Temos alguns terrenos no campo que estão arrendados. Casas de habitação que também estão arrendadas mas o património não é muito. Vivemos muito das mensalidades dos utentes e as comparticipações que o Estado tem para connosco.
Quanto é o orçamento financeiro para este ano?
O orçamento tem andado sempre pelos 2,4 milhões euros.
Na última assembleia-geral votaram a proposta de constituição de uma hipoteca.
Temos uma dívida de cerca de 70 mil euros à Segurança Social e fizemos um plano de pagamento, como é normal.
Foi-nos exigida uma hipoteca sobre a Casa de Santa Cruz para garantir esse plano de pagamento.
Em assembleia-geral também votaram a candidatura ao fundo de reestruturação do sector social. Porquê?
Pelas dificuldades financeiras. É um apoio e apresentámos a candidatura mas sem grande esperança de ser aprovada. Conheço instituições que já se candidataram há três, quatro anos e ainda não receberam esse apoio.
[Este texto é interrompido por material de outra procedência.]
(** C24: writing and validating are inverse.  For well-formed inputs writing
    succeeds if and only if the contract is valid, the size fits 64 bits and
    the buffer, and the keys obey the access law; the buffer then starts with
    an artifact of the measured size, and validating that artifact against the
    contract returns the records, the metadata and the count that were written.
    When writing fails the buffer is untouched. *)
Theorem write_validate_roundtrip {B : Blake3} {L : Blake3Laws B} c l count ml mb a n0 :
  contract_wf c -> is_u64 count -> is_u64 mb ->
  count * stride_of c <= Z.of_nat (length l) -> mb <= Z.of_nat (length ml) ->
  let recs := slice 0 (count * stride_of c) l in
  let meta := slice 0 mb ml in
  let size := artifact_size c count mb in
  let '(status, a', n) :=
    laplace_perfcache_write (Some (mk_spec c (Some l) count (Some ml) mb)) (Some a)
      (Z.of_nat (length a)) (Some n0) in
  (status = LAPLACE_PERFCACHE_OK <->
     contract_valid c = true /\ size <= UINT64_MAX /\ size <= Z.of_nat (length a) /\
     records_access_law_valid recs count c (stride_of c) = LAPLACE_PERFCACHE_OK) /\
  (status = LAPLACE_PERFCACHE_OK -> n = Some size /\ exists r, a' = Some r /\
     forall out, laplace_perfcache_validate (Some (take (Z.to_nat size) r)) size (Some c)
       (Some out) = (LAPLACE_PERFCACHE_OK, Some (view_of c count recs meta))) /\
  (status <> LAPLACE_PERFCACHE_OK -> a' = Some a).
Proof.
  intros Hwf Hcount Hmb Hl Hml. cbv zeta.
  unfold laplace_perfcache_write, measure_internal. ptrs.
  cbn [spec_contract spec_records spec_record_count spec_metadata spec_metadata_bytes is_null
    store]. change (default [] (Some l)) with l. change (default [] (Some ml)) with ml.
  rewrite !andb_false_r. cbn [orb].
  rewrite measure_spec by done. destruct (contract_valid c) eqn:Hv.
  2:{ split; [|done]. split; [done|]. by intros []. }
  destruct (Z.leb_spec (artifact_size c count mb) UINT64_MAX) as [Hsz|Hsz].
  2:{ split; [|done]. split; [done|]. intros (_ & ? & _). lia. }
  destruct (Z.ltb_spec (Z.of_nat (length a)) (artifact_size c count mb)) as [Hcap|Hcap].
  { split; [|done]. split; [done|]. intros (_ & _ & ? & _). lia. }
  pose proof (contract_valid_stride c Hv Hwf) as (_ & Hst & _). rewrite u32_small by lia.
  assert (Hrb : 0 <= count * stride_of c) by lia.
  set (recs := slice 0 (count * stride_of c) l). set (meta := slice 0 mb ml).
  assert (Hlr : Z.of_nat (length recs) = count * stride_of c)
    by (subst recs; rewrite length_slice; lia).
  assert (Hlm : Z.of_nat (length meta) = mb) by (subst meta; rewrite length_slice; lia).
  assert (Hlaw : records_access_law_valid l count c (stride_of c) =
                 records_access_law_valid recs count c (stride_of c)).
  { rewrite <- (take_drop (length recs) l) at 1.
    assert (Hrecs : take (length recs) l = recs).
    { subst recs. unfold slice at 2. simpl. f_equal. lia. }
    rewrite Hrecs. apply access_law_app; done || lia. }
  rewrite Hlaw.
  destruct (decide (records_access_law_valid recs count c (stride_of c) = LAPLACE_PERFCACHE_OK))
    as [Hok|Hno].
  2:{ assert (Hn : ~ (true = true /\ artifact_size c count mb <= UINT64_MAX /\
        artifact_size c count mb <= Z.of_nat (length a) /\
        records_access_law_valid recs count c (stride_of c) = LAPLACE_PERFCACHE_OK))
        by (intros (_ & _ & _ & ?); done).
      destruct (records_access_law_valid recs count c (stride_of c)); done. }
  assert (Hvalid : content_valid c count recs meta).
  { split; [done|lia|done|unfold artifact_size in Hsz; lia|done]. }
  rewrite Hok. cbv zeta. fold recs meta.
  assert (Hfit : artifact_size c count mb = 384 + Z.of_nat (length recs) + Z.of_nat (length meta))
    by (unfold artifact_size; lia).
  pose proof (staged_buffer recs meta a (artifact_size c count mb) Hfit Hcap) as Hstage.
  cbv zeta in Hstage. rewrite Hlr, Hlm in Hstage. rewrite Hstage.
  assert (Ht : (32 <= length (zeros 32 ++ drop (Z.to_nat (artifact_size c count mb)) a))%nat)
    by (rewrite length_app; simpl; lia).
  pose proof (seal_canonical c count recs meta (zeros 352) _ (Z.of_nat (length a))
    (artifact_size c count mb) (zeros 32) Hwf Hvalid eq_refl Ht) as Hseal.
  rewrite Hlm in Hseal. rewrite (Hseal Hcap).
  split; [|split; [|done]].
  - split; [|done]. intros _. done.
  - intros _. split; [done|]. eexists. split; [done|]. intros out.
    pose proof (canonical_length c count recs meta Hwf) as Hlen.
    assert (Hsize : artifact_size c count mb =
                    Z.of_nat (length (canonical_artifact c count recs meta)))
      by (unfold artifact_size; lia).
    rewrite Hsize, Nat2Z.id, take_app_length. by apply validate_canonical.
Qed.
Conseguem ter os pagamentos assegurados?
Apesar das dificuldades as contas estão em dia ao Estado e aos trabalhadores. Aos fornecedores também temos os pagamentos em dia, embora alguns com um bocadinho mais de atraso. A gestão tem sido feita no fio da navalha tendo em conta as dificuldades financeiras.
A Câmara do Cartaxo tem-vos ajudado?
A gestão do município mudou em 2021 mas para nós o resultado tem sido sempre o mesmo porque não temos apoio nenhum. Temos demonstrado que temos necessidade e damos apoio a cidadãos do concelho. A resposta que nos foi dada é que o município tem capacidade financeira para apoiar mas que o FAM [Fundo de Apoio Municipal], que gere os gastos e receitas do município, não deixa que exista subsidiação a um conjunto de situações, entre as quais este tipo de ajuda. Desde Março de 2020 o apoio que a Câmara do Cartaxo deu à Santa Casa foram 30 viseiras e cedeu-nos o autocarro durante três meses para ir um dia a Santarém vacinar os nossos trabalhadores. Vou reivindicando muito junto da câmara porque acho que merecíamos uma atenção diferente da que nos tem sido dada.
Como vê essa falta de apoio?
É grave porque - não é que as instituições tenham que depender do auxílio das autarquias - não faz sentido que uma autarquia que tem obrigação de gerir um território e de cuidar dos seus concidadãos não consiga ter nada para apoiar os cidadãos institucionalizados.
O provedor que foi jornalista e político
Jorge Nogueira, 57 anos, é jornalista mas deixou a profissão para trabalhar numa empresa de vinhos da família. Natural da Castanheira do Ribatejo, concelho de Vila Franca de Xira, foi viver para Vila Chã de Ourique, concelho do Cartaxo, em criança, de onde é natural a família paterna, e ficou lá até casar, altura em que se mudou para a cidade do Cartaxo. Entrou na Misericórdia do Cartaxo em 2006 quando era provedor Tomás Estevão. Era secretário e ajudava em tudo o que era necessário. Militante do PSD, Jorge Nogueira desligou-se da política quando assumiu a função de provedor e prefere, por isso, não se pronunciar sobre a política local.
Foi vice-provedor durante os mandatos da provedora Luísa Pato tendo-se tornado provedor em 2016. “Não contava ser provedor. Fui confrontado com a saída de Luísa Pato e desafiaram-me. Pensei bastante porque é um cargo de muita responsabilidade mas percebi que deveria aceitar para ajudar as pessoas do meu concelho que precisam de apoio”, explicou a O MIRANTE. Tomou posse para o terceiro mandato como provedor a 9 de Janeiro deste ano.
No total, a instituição tem 180 utentes. No Lar de São João estão 65 utentes, divididos pelas valências de lar e apoio domiciliário. Na Casa de Santa Cruz estão as residências para idosos. Com cerca de uma centena de funcionários, é das principais empregadoras do concelho do Cartaxo.